As I mentioned in the covering letter, the intra host problem would largely be a non-issue if EX glocks were actually a host wide thing with local mutexes used to share them within the host. I don't know if this is what your patch set is trying to achieve or not. It's not so much that that selection of resource group is "random", just that there is a random chance that we won't select the first RG that we test, it probably does work out much the same though.

The inter host problem addressed by the second patch seems to be less amenable to avoidance as the hosts don't seem to have a synchronous view of the state of the resource group locks (for understandable reasons as I'd expect thisto be very expensive to keep sync'd). So it seemed reasonable to try to make it "expensive" to request a resource that someone else is using and also to avoid immediately grabbing it back if we've been asked to relinquish it. It does seem to give a fairer balance to the usage without being massively invasive.

We thought we should share these with the community anyway even if they only serve as inspiration for more detailed changes and also to describe the scenarios where we're seeing issues now that we have completed implementing the XenServer support for GFS2 that we discussed back in Nuremburg last year. In our testing they certainly make things better. They probably aren?t fully optimal as we can't maintain 10g wire speed consistently across the full LUN but we're getting about 75% which is certainly better than we were seeing before we started looking at this.

Thanks,

	Mark.

-----Original Message-----
From: Bob Peterson <rpeterso@redhat.com> 
Sent: 20 September 2018 18:18
To: Mark Syms <Mark.Syms@citrix.com>
Cc: cluster-devel at redhat.com; Ross Lagerwall <ross.lagerwall@citrix.com>; Tim Smith <tim.smith@citrix.com>
Subject: Re: [Cluster-devel] [PATCH 0/2] GFS2: inplace_reserve performance improvements

----- Original Message -----
> While testing GFS2 as a storage repository for virtual machines we 
> discovered a number of scenarios where the performance was being 
> pathologically poor.
> 
> The scenarios are simplfied to the following -
> 
>   * On a single host in the cluster grow a number of files to a
>     significant proportion of the filesystems LUN size, exceeding the
>     hosts preferred resource group allocation. This can be replicated
>     by using fio and writing to 20 different files with a script like

Hi Mark, Tim and all,

The performance problems with rgrp contention are well known, and have been for a very long time.

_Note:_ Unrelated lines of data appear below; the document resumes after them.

(* ===== verification/SecurityTypes.v ===== *)
(** * The data of the security profile

    The enumerations and structs of
    [native/include/xnn_transfer/core/security/tls/security_profile.hpp] that the
    validation of keys, the canonical objects and pairing share.  A [Result<T>]
    is an error or a value, [inl] or [inr]. *)

From Stdlib Require Import String.
From S2P Require Import Prelude.
From S2P Require Import Transfer.

Module SecurityTypes.

Definition kSha256Size : Z := 32.
Definition kEd25519PublicKeySize : Z := 32.
Definition kTransferSessionIdSize : Z := 16.
Definition kMaximumCanonicalBodySize : Z := 1048576.
Definition kMaximumCanonicalFields : Z := 32.
Definition kSecurityProfileV1 : Z := 1.

Module SecurityError.
Inductive SecurityError :=
  | kNone
  | kCryptoFailure
  | kInvalidLength
  | kMalformedEncoding
  | kNonCanonicalEncoding
  | kUnsupportedVersion
  | kUnknownKind
  | kUnknownField
  | kDuplicateField
  | kMissingField
  | kTrailingData
  | kLimitExceeded
  | kDomainMismatch
  | kRoleMismatch
  | kInvalidPublicKey
  | kUnsupportedProfile
  | kInvalidNegotiation
  | kUnsupportedCapability
  | kDowngradeDetected
  | kMalformedTranscript
  | kContextMismatch
  | kConfirmationMismatch
  | kInvalidDecision
  | kAuthenticatedReject
  | kLocalReject
  | kDeviceIdentifierMismatch
  | kTransportFinishedMismatch
  | kInvalidRotation
  | kReplayDetected
  | kOutputMismatch
  | kIdentityUnavailable
  | kTlsConfigurationFailure
  | kHandshakeIncomplete
  | kTlsVersionMismatch
  | kCipherMismatch
  | kGroupMismatch
  | kSignatureMismatch
  | kAlpnMismatch
  | kPeerCertificateMismatch
  | kPinMismatch
  | kResumptionDetected
  | kEarlyDataDetected
  | kExporterFailure.
End SecurityError.
#[global] Instance security_error_eq_dec : EqDecision SecurityError.SecurityError.
Proof. solve_decision. Defined.

Definition Result (T : Type) : Type := SecurityError.SecurityError + T.

(** The name of an error; the last [return] is for values outside the enumeration. *)
Definition SecurityErrorName (error : SecurityError.SecurityError) : string :=
  match error with
  | SecurityError.kNone => "NONE"
  | SecurityError.kCryptoFailure => "CRYPTO_FAILURE"
  | SecurityError.kInvalidLength => "INVALID_LENGTH"
  | SecurityError.kMalformedEncoding => "MALFORMED_ENCODING"
  | SecurityError.kNonCanonicalEncoding => "NON_CANONICAL_ENCODING"
  | SecurityError.kUnsupportedVersion => "UNSUPPORTED_VERSION"
  | SecurityError.kUnknownKind => "UNKNOWN_KIND"
  | SecurityError.kUnknownField => "UNKNOWN_FIELD"
  | SecurityError.kDuplicateField => "DUPLICATE_FIELD"
  | SecurityError.kMissingField => "MISSING_FIELD"
  | SecurityError.kTrailingData => "TRAILING_DATA"
  | SecurityError.kLimitExceeded => "LIMIT_EXCEEDED"
  | SecurityError.kDomainMismatch => "DOMAIN_MISMATCH"
  | SecurityError.kRoleMismatch => "ROLE_MISMATCH"
  | SecurityError.kInvalidPublicKey => "INVALID_PUBLIC_KEY"
  | SecurityError.kUnsupportedProfile => "UNSUPPORTED_PROFILE"
  | SecurityError.kInvalidNegotiation => "INVALID_NEGOTIATION"
  | SecurityError.kUnsupportedCapability => "UNSUPPORTED_CAPABILITY"
  | SecurityError.kDowngradeDetected => "DOWNGRADE_DETECTED"
  | SecurityError.kMalformedTranscript => "MALFORMED_TRANSCRIPT"
  | SecurityError.kContextMismatch => "CONTEXT_MISMATCH"
  | SecurityError.kConfirmationMismatch => "CONFIRMATION_MISMATCH"
  | SecurityError.kInvalidDecision => "INVALID_DECISION"
  | SecurityError.kAuthenticatedReject => "AUTHENTICATED_REJECT"
  | SecurityError.kLocalReject => "LOCAL_REJECT"
  | SecurityError.kDeviceIdentifierMismatch => "DEVICE_IDENTIFIER_MISMATCH"
  | SecurityError.kTransportFinishedMismatch => "TRANSPORT_FINISHED_MISMATCH"
  | SecurityError.kInvalidRotation => "INVALID_ROTATION"
  | SecurityError.kReplayDetected => "REPLAY_DETECTED"
  | SecurityError.kOutputMismatch => "OUTPUT_MISMATCH"
  | SecurityError.kIdentityUnavailable => "IDENTITY_UNAVAILABLE"
  | SecurityError.kTlsConfigurationFailure => "TLS_CONFIGURATION_FAILURE"
  | SecurityError.kHandshakeIncomplete => "HANDSHAKE_INCOMPLETE"
  | SecurityError.kTlsVersionMismatch => "TLS_VERSION_MISMATCH"
  | SecurityError.kCipherMismatch => "CIPHER_MISMATCH"
  | SecurityError.kGroupMismatch => "GROUP_MISMATCH"
  | SecurityError.kSignatureMismatch => "SIGNATURE_MISMATCH"
  | SecurityError.kAlpnMismatch => "ALPN_MISMATCH"
  | SecurityError.kPeerCertificateMismatch => "PEER_CERTIFICATE_MISMATCH"
  | SecurityError.kPinMismatch => "PIN_MISMATCH"
  | SecurityError.kResumptionDetected => "RESUMPTION_DETECTED"
  | SecurityError.kEarlyDataDetected => "EARLY_DATA_DETECTED"
  | SecurityError.kExporterFailure => "EXPORTER_FAILURE"
  end.

Module CanonicalObjectKind.
Inductive CanonicalObjectKind :=
  | kNormalizedNegotiation
  | kPairingContext
  | kSasInformation
  | kTransportContext
  | kRotationContext
  | kRotationProof
  | kDeviceIdentifier.
End CanonicalObjectKind.
#[global] Instance object_kind_eq_dec : EqDecision CanonicalObjectKind.CanonicalObjectKind.
Proof. solve_decision. Defined.

Import CanonicalObjectKind.

Definition kind_code (kind : CanonicalObjectKind) : Z :=
  match kind with
  | kNormalizedNegotiation => 1
  | kPairingContext => 2
  | kSasInformation => 3
  | kTransportContext => 4
  | kRotationContext => 5
  | kRotationProof => 6
  | kDeviceIdentifier => 7
  end.

Definition role_code (role : Role.Role) : Z :=
  match role with Role.kInitiator => 1 | Role.kResponder => 2 end.

Module ConfirmationDecision.
Inductive ConfirmationDecision := kReject | kConfirm.
End ConfirmationDecision.
#[global] Instance decision_eq_dec : EqDecision ConfirmationDecision.ConfirmationDecision.
Proof. solve_decision. Defined.

Definition decision_code (d : ConfirmationDecision.ConfirmationDecision) : Z :=
  match d with ConfirmationDecision.kReject => 0 | ConfirmationDecision.kConfirm => 1 end.

Record CanonicalObject := {
  co_kind : CanonicalObjectKind;
  co_encoded : bytes;
}.

End SecurityTypes.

In rhel6 it's not as big of a problem because rhel6 gfs2 uses "try locks"
which distributes different processes to unique rgrps, thus keeping them from contending. However, it results in file system fragmentation that tends to catch up with you later.

I posted a different patch set to solve the problem a different way by trying to keep track of both Inter-node and Intra-node contention, and redistributed rgrps accordingly. It was similar to your first patch, but used a more predictable distribution, whereas yours is random.
It worked very well, but it ultimately got rejected by Steve Whitehouse in favor of a better approach:

Our current plan is to allow rgrps to be shared among many processes on a single node. This alleviates the contention, improves throughput and performance, and fixes the "favoritism" problems gfs2 has today.
In other words, it's better than just redistributing the rgrps.

I did a proof-of-concept set of patches and saw pretty good performance numbers and "fairness" among simultaneous writers. I posted that a few months ago.

Your patch would certainly work, and random distribution of rgrps would definitely gain performance, just as the Orlov algorithm does, however, I still want to pursue what Steve suggested.

My patch set for this still needs some work because I found some bugs with how things are done, so it'll take time to get working properly.

Regards,

Bob Peterson
Red Hat File Systems